WHAT YOU WILL DO: Every line of the entries below that includes "rewrite" belongs in the answer, copied as written.

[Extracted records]
(** The second loop of [runQuery], whatever the backend answers: the
    requests form one block per index gone through, in the order of the
    list; without error every index was gone through; the configuration
    changes in its results only, by normalised events appended. *)
Lemma runQuery_range_shape (fuel : nat) (qry : queryContainer) (doctype : string)
  (indices : list string) :
  ∀ (w w' : world Backend) (err : error),
    runQuery_range Search Unmarshal fuel w qry doctype indices = Some (w', err) →
    (∃ blocks,
       sent w' = sent w ++ concat blocks
       ∧ Forall2 (fetchBlock (eshost (cfg w)) doctype qry)
                 (take (length blocks) indices) blocks
       ∧ (err = None → length blocks = length indices))
    ∧ sameSettings (cfg w) (cfg w')
    ∧ ∃ evs, results (cfg w') = results (cfg w) ++ evs
             ∧ Forall (fun ev => (normalize ev).1 = ev) evs.
Proof.
  induction indices as [|x indices IH]; intros w w' err H; cbn [runQuery_range] in H.
  - injection H as <- <-. split; [|split; [apply sameSettings_refl|]].
    + exists []. cbn. by rewrite app_nil_r.
    + exists []. by rewrite app_nil_r.
  - destruct (runQueryIndex _ _ _ _ _ _ _) as [[w1 e1]|] eqn:Hx; [|done].
    apply (runQueryIndex_loop_shape Search Unmarshal x doctype qry fuel w w1 0)
      in Hx as (n & Hn & Hsent & Hs & evs & Hr & Hev).
    destruct e1 as [e1|].
    + injection H as <- <-. split; [|split; [done|by exists evs]].
      eexists [_]. cbn [concat length take]. rewrite app_nil_r.
      split; [exact Hsent|]. split; [|done].
      constructor; [|constructor]. exists n. split; [lia|done].
    + apply IH in H as ((blocks & Hsent' & Hb & Hlen) & Hs' & evs' & Hr' & Hev').
      split; [|split; [by eapply sameSettings_trans|]].
      * eexists (_ :: blocks). cbn [concat length take].
        rewrite Hsent', Hsent, <- app_assoc. split; [done|]. split.
        -- constructor; [exists n; split; [lia|done]|].
           destruct Hs as (<- & _). exact Hb.
        -- intros He. by rewrite (Hlen He).
      * exists (evs ++ evs'). rewrite Hr', Hr, <- app_assoc. split; [done|].
        by apply Forall_app.
Qed.

(** X10: when no fetch fails, every index of the list was fetched, one after the
    other in the order of the list, each from the offset 0 on and with one
    request at least. *)
Theorem runQuery_range_all (fuel : nat) (qry : queryContainer) (doctype : string)
  (indices : list string) (w w' : world Backend) :
  runQuery_range Search Unmarshal fuel w qry doctype indices = Some (w', None) →
  ∃ blocks,
    sent w' = sent w ++ concat blocks
    ∧ Forall2 (fetchBlock (eshost (cfg w)) doctype qry) indices blocks.
Proof.
  intros H. apply runQuery_range_shape in H as ((blocks & Hsent & Hb & Hlen) & _).
  exists blocks. split; [done|].
  rewrite (Hlen eq_refl), firstn_all in Hb. exact Hb.
Qed.

Lemma fetchBlock_runRequest (domain doctype : string) (qry : queryContainer)
  (index : string) (block : list request) :
  fetchBlock domain doctype qry index block →
  Forall (runRequest domain doctype qry) block.
Proof.
  intros (n & _ & ->). apply Forall_forall. intros rq Hin.
  apply list_elem_of_In, in_map_iff in Hin as (j & <- & _). by repeat split.
Qed.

THE ANSWER:
    + exists []. cbn. by rewrite app_nil_r.
    + exists []. by rewrite app_nil_r.
      eexists [_]. cbn [concat length take]. rewrite app_nil_r.
        rewrite Hsent', Hsent, <- app_assoc. split; [done|]. split.
        -- intros He. by rewrite (Hlen He).
      * exists (evs ++ evs'). rewrite Hr', Hr, <- app_assoc. split; [done|].
  rewrite (Hlen eq_refl), firstn_all in Hb. exact Hb.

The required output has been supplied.